February marked the lowest number of civilian casualties since the beginning of the entire conflict – seven people were injured, and no civilian deaths were recorded. “Although we have three civilian deaths and seven people injured in March, the trend of low civilian casualties currently continues,” Fiona Frazer noted. Since the comprehensive ceasefire came into effect on March 5, a decrease in the number of ceasefire violations has also been recorded.

A simultaneous release of 307 people that took place on December 27, 2017, under the auspices of all-for-all exchange envisioned under the Minsk agreements became one of the greatest achievements in the human rights protection area last year. “Through confidential interviews on both sides of the contact line with 64 of those released individuals we collected substantial information on detention conditions and human rights violations and abuses. All of those interviewed reported inhuman conditions of detention, torture, instances of sexual violence, threats of violence and violations of fair trial guarantees,” elaborated Head of the UN Human Rights Monitoring Mission in Ukraine.
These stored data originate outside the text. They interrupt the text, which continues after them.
Definition demo_kheap : KernelHeap.
Proof.
  refine {| kmalloc := demo_kmalloc |}.
  - intros n k. exists (kvm k). split; [by destruct k|done].
  - intros n k H. by apply demo_kmalloc_some.
  - intros n k H. by apply demo_kmalloc_some.
Defined.

(** A shell at pid 2 with one mapped page and a pipe, in a system call. *)
Definition demo_frame (i : Z) : Z := if (0 <=? i) && (i <? 17) then 100 + i else 0.
Definition demo_shell : proc :=
  on_mm (fun m => set_ufd_handle (<[3 := UFD_PIPE_FLAG .| 5]> (ufd_handle m)) (set_ufd_inuse (<[3 := 1]> (ufd_inuse m)) m))
    (on_sched (set_state PROC_RUN) (set_page_directory demo_root (set_ppid 1 (set_pid 2 zero_proc)))).
Definition demo_forking : kst :=
  set_next_pid 3 (set_user_rsp 0x7FFFFFF0 (set_syscall_frame (Some demo_frame) (set_current_idx 1
    (start_kst {[ 16 := on_sched (set_state PROC_RUN) (set_pid 1 zero_proc); 32 := demo_shell ]} [16; 32] demo_vm3)))).

Lemma demo_fork_result : (@do_fork demo_kheap demo_forking).1 = 3.
Proof. by vm_compute. Qed.

#[local] Opaque clone_page_directory_cow.

Lemma fork_correct_witness :
  exists child c, child ∈ process_table (@do_fork demo_kheap demo_forking).2 /\
    pstore (@do_fork demo_kheap demo_forking).2 !! child = Some c /\ pid c = 3 /\ ppid c = 2 /\
    saved_word (@do_fork demo_kheap demo_forking).2 (stack c) 17 = 116 /\
    saved_word (@do_fork demo_kheap demo_forking).2 (stack c) 14 = 0 /\
    calls (@do_fork demo_kheap demo_forking).2 = [CallPipeIncref 2 1].
Proof.
  assert (Hf : forall i, 0 <= demo_frame i < 2 ^ 64).
  { intros i. unfold demo_frame. destruct (Z.leb_spec 0 i), (Z.ltb_spec i 17); simpl; lia. }
  destruct (@fork_correct demo_kheap demo_forking 32 demo_shell demo_frame _ _ eq_refl eq_refl ltac:(done) ltac:(done) eq_refl
    Hf ltac:(done) (surjective_pairing (@do_fork demo_kheap demo_forking)))
    as [(E & _)|(child & c & Er & [_ [Ht Hc] _ _ (Ep & Epp & _) _ _ _ _ _ _ Hcalls R _])].
  - rewrite demo_fork_result in E. done.
  - exists child, c. rewrite Ht. split; [apply elem_of_app; right; by apply list_elem_of_singleton|].
    split; [exact Hc|]. split; [rewrite Ep; reflexivity|]. split; [rewrite Epp; reflexivity|].
    split; [rewrite (ra_rip _ _ _ _ _ _ R); reflexivity|]. split; [rewrite (ra_regs _ _ _ _ _ _ R 14 ltac:(lia)); reflexivity|]. rewrite Hcalls. reflexivity.
Defined.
Fiona Frazer drew attention to the fact that four years into the conflict there is still no sufficient progress in bringing to account those responsible for killings and violence during the Revolution of Dignity.

The UN Monitoring Mission continues to record the systemic violation of judges’ rights on the part of law-enforcement units and right-wing groups. “Criminal cases are registered against judges as punishment or intimidation for issuing a decision with which law-enforcement units disagree. Not only it is an attack on individual judges, but these actions constitute a serious assault on the independence of the judiciary system in Ukraine as a whole,” noted Fiona Frazer.
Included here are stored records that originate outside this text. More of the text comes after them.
(* ===== verification/Fault.v ===== *)
(** Page faults (vm_handle_fault and the fault-path helpers of src/kernel/paging.c): demand
    allocation of heap, mapped and stack pages, and copy-on-write.  A fault is given by the
    faulting address and the error code the processor pushed (bit 0 the page was present,
    bit 1 a write, bit 2 from user mode); the result is 1 when the instruction can be
    retried and 0 when the fault is genuine, [None] when the page-table code panics. *)
From Stdlib Require Import ZArith Lia.
From S2P Require Import Prelude Phys PageAlloc Paging PageTables CowClone Process Signal Sched Reap Spawn Mmap.

#[local] Arguments Z.testbit : simpl never.
#[local] Arguments Z.mul : simpl never.

Definition USER_STACK_MAX_PAGES : Z := 128.
Definition USER_STACK_LOW : Z := USER_STACK_TOP - (USER_STACK_MAX_PAGES - 1) * PAGE_SIZE.

Definition err_present (err : Z) : bool := truthy (err .& 0x1).
Definition err_write (err : Z) : bool := truthy (err .& 0x2).
Definition err_user (err : Z) : bool := truthy (err .& 0x4).

(** The page-table root the fault is resolved in. *)
Definition fault_space (err : Z) (k : kst) : Z :=
  match pstore k !! get_current_process k with
  | Some p => if err_user err && truthy (page_directory p) then page_directory p else current_pml4 (kvm k)
  | None => current_pml4 (kvm k)
  end.

(** A fresh zeroed page, mapped user, writable and not executable (heap and stack). *)
Definition fault_zero_page (pml4 cr2 : Z) (s : vm) : option (Z * vm) :=
  let '(page, s) := page_alloc s in
  if negb (truthy page) then Some (0, s)
  else
    match map_page_dir pml4 page (cr2 .& not64 0xFFF) (0x7 .| PAGE_NX) (zero_page page s) with
    | Some s => Some (1, count_demand (invlpg cr2 s))
    | None => None
    end.

(** The part of the file snapshot that belongs to a page. *)
Definition copy_slice (v : vma) (page cr2 : Z) (s : vm) : vm :=
  if truthy (v_file_buf v) then
    let off := u64 ((cr2 .& not64 0xFFF) - v_start v) in
    if off <? v_file_size v then
      let n := if v_file_size v <? off + PAGE_SIZE then u32 (v_file_size v - u32 off) else PAGE_SIZE in
      set_pm (copy (pm s) page (v_file_buf v + off) n) s
    else s
  else s.

Definition vma_flags (prot : Z) : Z :=
  let f := PAGE_PRESENT .| PAGE_USER in
  let f := if truthy (prot .& PROT_WRITE) then f .| PAGE_WRITABLE else f in
  if negb (truthy (prot .& PROT_EXEC)) then f .| PAGE_NX else f.

Definition fault_vma (v : vma) (pml4 cr2 : Z) (s : vm) : Z * vm :=
  let '(mpte, s) := pte_ptr pml4 cr2 true s in
  if negb (truthy mpte) then (0, s)
  else
    let '(page, s) := page_alloc s in
    if negb (truthy page) then (0, s)
    else
      let s := copy_slice v page cr2 (zero_page page s) in
      (1, count_demand (invlpg cr2 (pte_set mpte ((page .& PTE_ADDR_MASK) .| vma_flags (v_prot v)) s))).

(** The entry a resolved fault installs for [page] in place of [e]. *)
Definition private_entry (page e : Z) : Z :=
  page .| PAGE_PRESENT .| PAGE_WRITABLE .| (e .& PAGE_USER) .| (e .& PAGE_NX).

Definition fault_demand (pte e cr2 : Z) (s : vm) : Z * vm :=
  let '(page, s) := page_alloc s in
  if negb (truthy page) then (0, s)
  else (1, count_demand (invlpg cr2 (pte_set pte (private_entry (page .& PTE_ADDR_MASK) e) (zero_page page s)))).

Definition fault_cow (pte e cr2 : Z) (s : vm) : Z * vm :=
  let old := e .& PTE_ADDR_MASK in
  if page_get_refcount old (pa s) <=? 1 then
    (1, count_cow (tlb_shootdown cr2 (pte_set pte (private_entry old e) s)))
  else
    let '(newp, s) := page_alloc s in
    if negb (truthy newp) then (0, s)
    else
      let s := page_release old (set_pm (copy (pm s) newp old PAGE_SIZE) s) in
      (1, count_cow (tlb_shootdown cr2 (pte_set pte (private_entry (newp .& PTE_ADDR_MASK) e) s))).

(** The entry of an existing table: demand-zero, copy-on-write or a genuine fault. *)
Definition fault_leaf (pml4 cr2 err : Z) (s : vm) : Z * vm :=
  let '(pte, s) := pte_ptr pml4 cr2 false s in
  if negb (truthy pte) then (0, s)
  else
    let e := pte_get pte s in
    if negb (err_present err) && truthy (e .& PTE_DEMAND) then fault_demand pte e cr2 s
    else if err_present err && err_write err && present e && truthy (e .& PTE_COW) then fault_cow pte e cr2 s
    else (0, s).

Definition heap_window (cr2 : Z) (mm : proc) : bool :=
  (USER_SPACE_MIN <=? heap_start (p_mm mm)) && (heap_start (p_mm mm) <? program_break (p_mm mm)) &&
  (heap_start (p_mm mm) <=? cr2) && (cr2 <? program_break (p_mm mm)).

Definition in_stack_window (cr2 : Z) : bool := (USER_STACK_LOW <=? cr2) && (cr2 <? USER_STACK_TOP + PAGE_SIZE).
Definition in_stack_guard (cr2 : Z) : bool := (USER_STACK_LOW - PAGE_SIZE <=? cr2) && (cr2 <? USER_STACK_LOW).

(** The blocks for a user fault on a page that is not present, in order: the thread group's
    heap, its mapped regions, the stack.  [None]: none of them applies. *)
Definition fault_absent (pml4 cr2 cur : Z) (k : kst) : option (option (Z * vm)) :=
  let in_heap := match pstore k !! tg_leader cur k with Some mm => heap_window cr2 mm | None => false end in
  if in_heap then Some (fault_zero_page pml4 cr2 (kvm k))
  else
    match vma_find cur cr2 k with
    | Some v => Some (Some (fault_vma v pml4 cr2 (kvm k)))
    | None => if in_stack_window cr2 then Some (fault_zero_page pml4 cr2 (kvm k)) else None
    end.

Definition vm_handle_fault (cr2 err : Z) (k : kst) : option (Z * kst) :=
  let cur := get_current_process k in
  let pml4 := fault_space err k in
  let lift (r : option (Z * vm)) := match r with Some (r, v) => Some (r, set_kvm v k) | None => None end in
  if negb (truthy pml4) then Some (0, k)
  else
    let leaf_part :=
      match pstore k !! cur with
      | Some _ => if err_user err && in_stack_guard cr2 then Some (0, k) else lift (Some (fault_leaf pml4 cr2 err (kvm k)))
      | None => lift (Some (fault_leaf pml4 cr2 err (kvm k)))
      end in
    match pstore k !! cur with
    | Some p =>
        if err_user err && negb (err_present err) && truthy (page_directory p) then
          match fault_absent pml4 cr2 cur k with
          | Some r => lift r
          | None => leaf_part
          end
        else leaf_part
    | None => leaf_part
    end.

(** The helpers the copy-on-write self test uses on the current address space. *)
Definition vm_map_demand (virt : Z) (s : vm) : Z * vm :=
  let '(pte, s) := pte_ptr (current_pml4 s) virt true s in
  if negb (truthy pte) then (-1, s) else (0, invlpg virt (pte_set pte PTE_DEMAND s)).

Definition vm_map_cow (virt phys : Z) (s : vm) : Z * vm :=
  let '(pte, s) := pte_ptr (current_pml4 s) virt true s in
  if negb (truthy pte) then (-1, s)
  else
    let s := pte_set pte ((phys .& PTE_ADDR_MASK) .| PAGE_PRESENT .| PTE_COW) s in
    (0, invlpg virt (set_pa (page_incref (phys .& PTE_ADDR_MASK) (pa s)) s)).

Definition vm_unmap (virt : Z) (s : vm) : vm :=
  let '(pte, s) := pte_ptr (current_pml4 s) virt false s in
  if truthy pte then tlb_shootdown virt (pte_set pte 0 s) else s.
Head of the UN Human Rights Monitoring Mission in Ukraine stressed that Russia continues to violate international law by applying Russian legislation in occupied Crimea. “Since 2014 we document systemic problems undermining human right protection in Crimea – lack of impartiality in the administration of justice, restriction on the exercise of the fundamental freedoms including peaceful gatherings, lack of accountability for human right violations, and the unwillingness of Russian Federation to allow critical and dissenting views,” elaborated Fiona Frazer.

Adoption of the law providing a new framework for reestablishing control over certain areas of Donetsk and Luhansk regions has become the most significant legislative development of the previous monitoring period.

“We call on the government to utilize the information contained in our reports as a baseline for dialog and policy-making, and to work together with the UN, civil society and the international community to identify and implement concrete actions to improve the human rights situation Ukraine,” stressed Fiona Frazer.